My dissertation deals with pedagogic programs for self-improvement in a city called Jinan, northeast China. I focus on workshops that cultivate interpersonal “soft” skills, namely emotional expression, communication, and public speaking. Through the work of various state and market actors, these type of pedagogies have expanded in recent years from the middle-class culture of big metropolises to wider urban China. The crux of my work delineates the ideal of the person that is promulgated through these pedagogies and the ways it is enacted in workshop exercises. In short, soft skills in China offer an imagined avenue for self-transformation and social mobility that supposedly traverses more rigid factors such as background, educational credentials, and social capital.
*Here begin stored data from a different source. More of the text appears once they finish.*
(** The new record, if any, is the first one. *)
Definition data_add (off type : Z) (k : data_conf) (l : list data_t) : option (list data_t) :=
  match add_loop (S (length l)) off l with
  | Some l' => Some (if type =? DATA_CODE then l' else new_data off type k :: l')
  | None => None
  end.

Definition data_add_arg (off type : Z) (arg : string) (k : data_conf) (l : list data_t) : option (list data_t) :=
  match data_add off type k l with
  | Some (d :: l') =>
    Some (if type =? DATA_CODE then d :: l'
          else Data (d_from d) (d_to d) (d_type d) (d_size d) (String.substring 0 128 arg) :: l')
  | r => r
  end.

Definition data_get (offset : Z) (l : list data_t) : option data_t := snd <$> find_first (has offset) l.
Definition data_get_range (offset : Z) (l : list data_t) : option data_t := snd <$> find_first (has offset) l.
Definition data_type_range (offset : Z) (l : list data_t) : Z :=
  match data_get_range offset l with Some d => d_type d | None => -1 end.
Definition data_type (offset : Z) (l : list data_t) : Z :=
  match find_first (fun d => offset =? d_from d) l with Some (_, d) => d_type d | None => -1 end.
Definition data_end (offset : Z) (l : list data_t) : Z :=
  match find_first (fun d => offset =? u64 (d_from d + d_size d)) l with Some (_, d) => d_type d | None => -1 end.
Definition data_size (offset : Z) (l : list data_t) : Z :=
  match find_first (fun d => offset =? d_from d) l with Some (_, d) => s32 (d_size d) | None => 0 end.

(** The commonest type of the records that lie in a range, and how many they are. *)
Definition data_get_between (from to : Z) (l : list data_t) : Z * Z :=
  let n t := count (fun d => (from <=? d_from d) && (d_to d <? to) && (d_type d =? t)) l in
  let hex := n DATA_HEX in let str := n DATA_STR in let code := n DATA_CODE in
  let fun_ := n DATA_FUN in let stc := n DATA_STRUCT in
  if (str <=? hex) && (code <=? hex) && (fun_ <=? hex) && (stc <=? hex) then (DATA_HEX, hex)
  else if (hex <=? str) && (code <=? str) && (fun_ <=? str) && (stc <=? str) then (DATA_STR, str)
  else if (hex <=? fun_) && (str <=? fun_) && (code <=? fun_) && (stc <=? fun_) then (DATA_FUN, fun_)
  else if (hex <=? code) && (str <=? code) && (fun_ <=? code) && (stc <=? code) then (DATA_CODE, code)
  else (DATA_STRUCT, stc).

Definition data_list_ranges (l : list data_t) : string :=
  foldr (fun d s => if d_type d =? DATA_FUN
                    then "ar+ 0x" +:+ fmt_x0 8 (d_from d) +:+ " 0x" +:+ fmt_x0 8 (d_to d) +:+ nl +:+ s else s) "" l.

Definition pfx (type : Z) : string :=
  if type =? DATA_FOLD_O then "Cu" else if type =? DATA_FOLD_C then "Cf" else if type =? DATA_FUN then "CF"
  else if type =? DATA_HEX then "Cd" else if type =? DATA_STR then "Cs" else if type =? DATA_STRUCT then "Cm" else "Cc".

(** The name of an address in a listing; the flags are those of [Flags]. *)
Definition label (k : data_conf) (fl : flags_st) (addr : Z) : string :=
  (string_flag_offset "" addr (k_vaddr k) 0 (k_delta k) fl).2.

(** A line is printed when the mask is empty or [str_grep] finds it. *)
Definition grep_line (mask line out : string) : option string :=
  if String.eqb mask "" then Some out
  else match str_grep line mask with Some true => Some out | Some false => Some "" | None => None end.

Fixpoint concat_lines {A} (line : A -> option string) (l : list A) : option string :=
  match l with
  | [] => Some ""
  | x :: l' => match line x, concat_lines line l' with Some s, Some r => Some (s +:+ r) | _, _ => None end
  end.
(** C38: [data_add] ends.  The records around the address are removed, as a whole; with a type other
    than code the new record answers for the addresses of its block, and every other address is
    answered by the first record left. *)
Theorem data_add_get off type k l : k_cursor_mode k = false -> 0 <= off -> 0 < k_block_size k ->
  off + k_block_size k < 2 ^ 64 ->
  exists l', data_add off type k l = Some l' /\
    (type = DATA_CODE -> data_get off l' = None) /\
    forall a, data_get a l' =
      if negb (type =? DATA_CODE) && ((off <=? a) && (a <? off + k_block_size k)) then Some (new_data off type k)
      else data_get a (left_over off l).
Proof.
  unfold left_over. intros Hm Ho Hb Hl. unfold data_add. rewrite add_loop_keep by lia. destruct (Z.eqb_spec type DATA_CODE) as [->|Hne].
  - eexists. split; [done|]. split; [|done]. intros _. unfold data_get. by rewrite find_first_keep_same.
  - eexists. split; [done|]. split; [done|]. intros a. unfold data_get. rewrite find_first_cons.
    assert (has a (new_data off type k) = ((off <=? a) && (a <? off + k_block_size k))) as ->.
    { unfold has, new_data. rewrite Hm. cbn [d_from d_to]. unfold u64. by rewrite Z.mod_small by lia. }
    cbn [negb andb]. destruct ((off <=? a) && (a <? off + k_block_size k)); [done|].
    by destruct (find_first (has a) (keep (has off) l)) as [[? ?]|].
Qed.

(** ** Comments *)

Definition comments_at (offset : Z) (l : list comment_t) : list string :=
  c_comment <$> filter (fun c => c_offset c = offset) l.
Lemma slots_lost_step k ok st st' : bp_step ok st st' -> slots_lost k st -> slots_lost k st'.
Proof.
  intros Hs [H Hp]. destruct Hs as [a ty r st st' Ha _ E|a ty r st st' Ha E|r st st' E|a st Ha|r st st' E].
  - destruct (debug_bp_set_total a ty st) as [[r' E']|[(E' & _)|(a' & i & b & st'' & E' & -> & Ha' & Hf & Hi & Hb & Ho)]];
      [by simplify_eq|congruence|]. rewrite E in E'. injection E' as -> <-.
    assert (is_u64 (if a =? 0 then pc st else a)) by by destruct (a =? 0).
    destruct Ho; split; cbn; try done; (rewrite Z.add_shuffle0; by eapply slots_set).
  - destruct (find_slot a (bps st)) as [i|] eqn:Ef.
    2:{ rewrite (debug_bp_rm_none a ty st Ef) in E. by simplify_eq. }
    destruct (find_slot_Some _ _ _ Ef) as (b & Hi & Hb). rewrite (debug_bp_rm_run a ty st i b Ef Hi) in E.
    destruct (disarm b st) as [st1|] eqn:Ed; simplify_eq; [|done]. split; cbn.
    + rewrite <-Z.add_sub_swap. by apply slots_freed.
    + destruct (disarm_same _ _ _ Ed) as (_ & _ & Epc). by rewrite Epc.
  - destruct (rms_loop_inv (fun _ => slots_lost k) MAX_BPS 0 st) as (st1 & j & E' & H1 & _); [| | |done|done|].
    + intros i s0 [H0 _]. by apply H0.
    + intros i s0 s1 b [H0 Hp0] Hi Hb (Eb & En & Epc)%disarm_same. split; cbn; [|by rewrite Epc].
      rewrite Eb, En, <-Z.add_sub_swap. apply slots_freed; [done|done|lia].
    + done.
    + rewrite (debug_bp_rms_run _ _ E') in E. by simplify_eq.
  - done.
  - apply debug_bp_restore_after_hits in E as (_ & _ & En & Epc & El). split; [|by apply Epc]. rewrite En.
    destruct El as [->|(i & b & Hi & ->)]; [done|]. by apply slots_bump.
Qed.

Lemma slots_lost_0 st : slots_lost 0 st <-> bps_ok st.
Proof. unfold slots_lost, bps_ok. by rewrite Z.add_0_r. Qed.
Lemma slots_step ok st st' : bp_step ok st st' -> bps_ok st -> bps_ok st'.
Proof. rewrite <-!slots_lost_0. apply slots_lost_step. Qed.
Page 99 concludes a section where I introduce Aisong, 33, who joined interactive workshops offered by a local psychology club. During a short time, Aisong became a dominant participant and a poignant voice of expertise in the club. Despite his lack of prior experience in psychology, he expressed his goal of becoming a “master teacher” (dashi), and complemented his verbal performances with a new appearance: traditional suits, hair gel, a hairband, a Buddhist bracelet, and a fan in his hand. While undertaking this journey, Aisong maintained his blue-collar technician job. Like many other workshop participants I met, he was not pursuing self-improvement as merely a hobby or self-help method, but he was also not undertaking a new profession. I raise this point on page 99:

Unlike the visions of scholars of soft skills and immaterial labour, Aisong’s affinity to soft skills was not a response to direct demands of an enterprise. Yet, being both fascinated by and anxious regarding the potentialities of the market, Aisong was motivated to experiment with new modes of self-assertion while heralding new values.

Many self-improvers in urban China meticulously pursue self-improvement through a vision of entrepreneurship and market success, while also celebrating “doing what I love” and “becoming a better person”. They illustrate an intriguing coalition between a market-driven impetus for self-development and a moral cultivation of the person as a whole.

Anxieties about one’s competence in a changing world lead individuals as Aisong to envision new channels for professional success and social influence (the “master teacher” encompasses both), as well as to experience an untapped potential to become more competent. By practicing soft skills in an interactive workshop where he affects other participants through his speech and gestures, Aisong could achieve these goals ephemerally.

Hizi, Gil. 2018. “The Affective Medium and Ideal Person in Pedagogies of ‘Soft Skills’ in Contemporary China”. Ph.D. Dissertation. Sydney University.